= H3R8me2 =

Epigenetic modification to the DNA packaging protein Histone H3

H3R8me2 is an epigenetic modification to the DNA packaging protein histone H3. It is a mark that indicates the di-methylation at the 8th arginine residue of the histone H3 protein. In epigenetics, arginine methylation of histones H3 and H4 is associated with a more accessible chromatin structure and thus higher levels of transcription. The existence of arginine demethylases that could reverse arginine methylation is controversial.

H3R8me2 is associated with transcriptional repression, and modified by PRMT5, but not CARM1.

As of March 2021, there are no disease associations known for H3R8me2.

==Nomenclature==

The name of this modification indicates dimethylation of arginine 8 on histone H3 protein subunit:

| Abbr. | Meaning |
| H3 | H3 family of histones |
| R | standard abbreviation for arginine |
| 8 | position of amino acid residue (counting from N-terminus) |
| me | methyl group |
| 2 | number of methyl groups added |

== Arginine ==

Arginine methylation by type I and II PRMTs.

Arginine can be methylated once (monomethylated arginine) or twice (dimethylated arginine). Methylation of arginine residues is catalyzed by three different classes of protein arginine methyltransferases.

Arginine methylation affects the interactions between proteins and has been implicated in a variety of cellular processes, including protein trafficking, signal transduction, and transcriptional regulation.

Arginine methylation plays a major role in gene regulation because of the ability of the PRMTs to deposit key activating (histone H4R3me2, H3R2me2, H3R17me2, H3R26me2) or repressive (H3R2me2, H3R8me2, H4R3me2) histone marks.

==Histone modifications==

The genomic DNA of eukaryotic cells is wrapped around special protein molecules known as histones. The complexes formed by the looping of the DNA are known as chromatin.

==Mechanism and function of modification==
The H3R8 site is methylated by PRMT5 and linked to transcriptional repression. PRMT5 is recruited by several transcriptional repressors, such as Snail, ZNF224 and Ski. A prior acetylation of H3K9 or H3K14 prevents methylation of H3R8 by PRMT5.

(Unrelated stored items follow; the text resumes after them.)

(* ===== verification/SessionSpec.v ===== *)
(** * SessionSpec: who may start, and what a start leaves behind *)

From S2P Require Import Prelude Bands Clock Text Store AuditTrail Wallet Pricing Eligibility Closure Occupation Monitoring MeterUnits Metering PowerSchedule PowerControl Reservations ReservationWorker ReservationSpec ReservationRuns Sessions.

(** ** Frames *)

(** The sessions are [x]. *)
Definition sessions_are (x : gmap Z ChargingSession) (db : Db) : Prop := charging_sessions db = x.

Section frames.
Context (x : gmap Z ChargingSession) {dep : Deployment} (tag_hash : string → string).

#[local] Hint Extern 2 (keeps (sessions_are _) (modify _)) => apply keeps_modify; by intros : csms_keeps.
#[local] Hint Extern 2 (keeps (sessions_are _) (update_start _ _)) => apply keeps_modify; by intros : csms_keeps.
#[local] Hint Extern 2 (keeps (sessions_are _) (update_reservation _ _)) => apply keeps_modify; by intros : csms_keeps.
#[local] Hint Extern 2 (keeps (sessions_are _) (update_connector_power _ _)) => apply keeps_modify; by intros : csms_keeps.
#[local] Hint Extern 2 (keeps (sessions_are _) (ghi_nhat_ky _ _ _ _ _ _ _)) => apply keeps_audit; by intros : csms_keeps.

Lemma still_settle_start cn card f : keeps (sessions_are x) (settle_start cn card f).
Proof. unfold settle_start. keeps_steps. Qed.
#[local] Hint Resolve still_settle_start : csms_keeps.

Lemma still_pending k call why : keeps (sessions_are x) (pending k call why).
Proof. unfold pending, fresh_id. keeps_steps. Qed.
#[local] Hint Resolve still_pending : csms_keeps.

Lemma still_event id a now d : keeps (sessions_are x) (event id a now d).
Proof. unfold event, fresh_id. keeps_steps. Qed.
#[local] Hint Resolve still_event : csms_keeps.

Lemma still_decide id d reason now : keeps (sessions_are x) (decide_fee id d reason now).
Proof. unfold decide_fee, reservation_row. keeps_steps. Qed.
#[local] Hint Resolve still_decide : csms_keeps.

Lemma still_judge card o src now msg h : keeps (sessions_are x) (judge_hold card o src now msg h).
Proof. unfold judge_hold, mark_late_start, reservation_row. keeps_steps. Qed.
#[local] Hint Resolve still_judge : csms_keeps.

Lemma still_validate cn card o src now msg : keeps (sessions_are x) (validate_start cn card o src now msg).
Proof. unfold validate_start, mark_late_start, reservation_row. keeps_steps. Qed.

Lemma still_consume id sid now : keeps (sessions_are x) (consume id sid now).
Proof. unfold consume, reservation_row. keeps_steps. Qed.

Lemma still_lock_code k now : keeps (sessions_are x) (lock_charge_point_code_for_charging k now).
Proof. unfold lock_charge_point_code_for_charging. keeps_steps. Qed.

Lemma still_attach c card : keeps (sessions_are x) (attach_remote_start c card).
Proof. unfold attach_remote_start. keeps_steps. Qed.

Lemma still_power st cn : keeps (sessions_are x) (note_power_start st cn).
Proof. unfold note_power_start. keeps_steps. Qed.

Lemma still_attempt k tag r : keeps (sessions_are x) (note_attempt k tag r).
Proof. unfold note_attempt, fresh_id. keeps_steps. Qed.

Lemma still_turn_away point call cn card why : keeps (sessions_are x) (turn_away point call cn card why).
Proof. unfold turn_away, reject_unavailable_start. keeps_steps. Qed.

Lemma still_reject cn card e : keeps (sessions_are x) (reject_remote_start cn card e).
Proof. unfold reject_remote_start. keeps_steps. Qed.
End frames.

(** ** Authorization *)

Section authorize.
Context {dep : Deployment} (tag_hash : string → string).

(** Everything an accepted tag had to satisfy. *)
Record admitted (charger : ChargePoint) (tag : string) (ctx : bool) (card : ChargingCard) (db : Db) : Prop := mkAdmitted {
  ad_reset : reset_pending (cp_id charger) db = false;
  ad_card : ∃ user, card_of tag_hash tag db = Some (card, user) ∧ cc_status card = "active" ∧
    u_status user = "active" ∧ "driver" ∈ u_roles user ∧ ∀ t, cc_expires_at card = Some t → db_now db < t;
  ad_station : station_open (stations db !! cp_station_id charger) = true;
  ad_hold : ctx || authorize_allowed (cp_id charger) card (db_now db) db = true;
  ad_power : power_start_allowed (cp_station_id charger) None db = true;
  ad_wallet : ∃ e, du_so_du_de_sac (cc_driver_id card) (cp_station_id charger) None db = (inr e, db) ∧ allowed e = true
}.

Lemma judge_accepted row now :
  judge_card row now = "Accepted" → ∃ card user, row = Some (card, user) ∧ cc_status card = "active" ∧
    u_status user = "active" ∧ "driver" ∈ u_roles user ∧ ∀ t, cc_expires_at card = Some t → now < t.
Proof.
  unfold judge_card. destruct row as [[card user]|]; [|done]. destruct (negb _ || _ || _) eqn:E; [done|].
  apply orb_false_iff in E as [[E1%negb_false_iff E2%negb_false_iff]%orb_false_iff E3%negb_false_iff].
  apply bool_decide_eq_true in E1, E2, E3. destruct (match cc_expires_at card with Some t => _ | None => _ end) eqn:E; [done|].
  intros _. exists card, user. split_and!; [done..|]. intros t Ht. rewrite Ht in E. lia.
Qed.

Lemma provided_accepted b r : provided b r = "Accepted" → b = true ∧ r = "Accepted".
Proof. unfold provided. destruct (bool_decide (r = "Accepted")) eqn:E, b; try done; naive_solver. Qed.

(** The database after an attempt was noted. *)
Definition attempted (db db' : Db) : Prop :=
  ∃ n l, next_id db ≤ n ∧ db' = set_authorization_attempts l (set_next_id n db).

#[local] Hint Resolve pure_eligibility : csms.

Lemma authorize_spec charger tag ctx db r card wf db' :
  authorize tag_hash charger tag ctx db = (inr (r, card, wf), db') →
  (db' = db ∨ attempted db db') ∧ (is_Some wf → r = "Blocked") ∧
  (r = "Accepted" → wf = None ∧ ∃ c, card = Some c ∧ admitted charger tag ctx c db).
Proof.
  unfold authorize. intros H. rewrite bind_gets in H. destruct (reset_pending (cp_id charger) db) eqn:Hreset.
  { injection H as <- <- <- <-. split; [by left|]. split; [by intros [? ?]|done]. }
  rewrite !bind_gets in H. cbv zeta in H. set (row := card_of tag_hash tag db) in *.
  match type of H with context [provided ?p (provided ?ok ?r0)] =>
    set (r2 := provided p (provided ok r0)) in H; assert (r2 = "Accepted" → p = true ∧ ok = true ∧ r0 = "Accepted") as Hacc
      by (intros [-> [-> ->]%provided_accepted]%provided_accepted; done); clearbody r2 end.
  apply bind_ok in H as (verdict & d1 & Hv & H). apply bind_ok in H as ([] & d2 & Hn & H). injection H as <- <- <- <-.
  assert (attempted d1 d2) as Hd2 by (injection Hn as <-; eexists _, _; split; [|reflexivity]; lia).
  destruct row as [[card user]|] eqn:Hrow.
  2: { injection Hv as <- <-. split; [by right|]. split; [by intros [? ?]|]. simpl. intros (_ & _ & E)%Hacc.
       destruct (station_open _); [|done]. by apply judge_accepted in E as (? & ? & ? & _). }
  destruct (bool_decide (r2 = "Accepted")) eqn:Hr2; [apply bool_decide_eq_true in Hr2|apply bool_decide_eq_false in Hr2].
  2: { injection Hv as <- <-. split; [by right|]. split; [by intros [? ?]|]. by intros ?. }
  tx_read Hv e He. destruct (allowed e) eqn:Hal.
  - injection Hv as <- <-. split; [by right|]. split; [by intros [? ?]|]. simpl. intros _. split; [done|].
    exists card. split; [done|]. destruct (Hacc Hr2) as (Hp & Hh & E). destruct (station_open _) eqn:Hst; [|done].
    apply judge_accepted in E as (card' & user' & [= <- <-] & H1 & H2 & H3 & H4). split; eauto 10.
  - apply bind_ok in Hv as (w & d3 & [_ ->]%raise_if_inr & [= <- <-]). split; [by right|]. done.
Qed.
End authorize.

(** ** The reservation in front of a start *)

(** What a start that is allowed by the reservations found. *)
Definition hold_checked (cn : Z) (card : option ChargingCard) (oid : option Z) (ro : option Reservation) (db : Db) : Prop :=
  match ro with
  | None => connector_hold cn db = None ∧ oid = None
  | Some h => of_card card h = true ∧ oid = Some (rv_ocpp_id h) ∧ rv_connector_id h = cn ∧
      (∃ k, reservations db !! k = Some h) ∧
      (connector_hold cn db = Some h ∨ connector_hold cn db = None ∧ rv_status h = rv_expired)
  end.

==Epigenetic implications==

The post-translational modification of histone tails by either histone-modifying complexes or chromatin remodeling complexes is interpreted by the cell and leads to complex, combinatorial transcriptional output. It is thought that a histone code dictates the expression of genes by a complex interaction between the histones in a particular region. The current understanding and interpretation of histones comes from two large scale projects: ENCODE and the Epigenomic roadmap. The purpose of the epigenomic study was to investigate epigenetic changes across the entire genome. This led to chromatin states, which define genomic regions by grouping different proteins and/or histone modifications together.
Chromatin states were investigated in Drosophila cells by looking at the binding location of proteins in the genome. Use of ChIP-sequencing revealed regions in the genome characterized by different banding. Different developmental stages were profiled in Drosophila as well, an emphasis was placed on histone modification relevance. A look in to the data obtained led to the definition of chromatin states based on histone modifications. Certain modifications were mapped and enrichment was seen to localize in certain genomic regions.

The human genome is annotated with chromatin states. These annotated states can be used as new ways to annotate a genome independently of the underlying genome sequence. This independence from the DNA sequence enforces the epigenetic nature of histone modifications. Chromatin states are also useful in identifying regulatory elements that have no defined sequence, such as enhancers. This additional level of annotation allows for a deeper understanding of cell specific gene regulation.

==Clinical significance==
PRMT2 was shown to mediate the dorsal developmental program through methylation of H3R8me2a.

==Methods==

The histone mark H3K4me1 can be detected in a variety of ways:

1. Chromatin Immunoprecipitation Sequencing (ChIP-sequencing) measures the amount of DNA enrichment once bound to a targeted protein and immunoprecipitated. It results in good optimization and is used in vivo to reveal DNA-protein binding occurring in cells. ChIP-Seq can be used to identify and quantify various DNA fragments for different histone modifications along a genomic region.

2. Micrococcal Nuclease sequencing (MNase-seq) is used to investigate regions that are bound by well-positioned nucleosomes. Use of the micrococcal nuclease enzyme is employed to identify nucleosome positioning. Well-positioned nucleosomes are seen to have enrichment of sequences.

3. Assay for transposase accessible chromatin sequencing (ATAC-seq) is used to look in to regions that are nucleosome free (open chromatin). It uses hyperactive Tn5 transposon to highlight nucleosome localisation.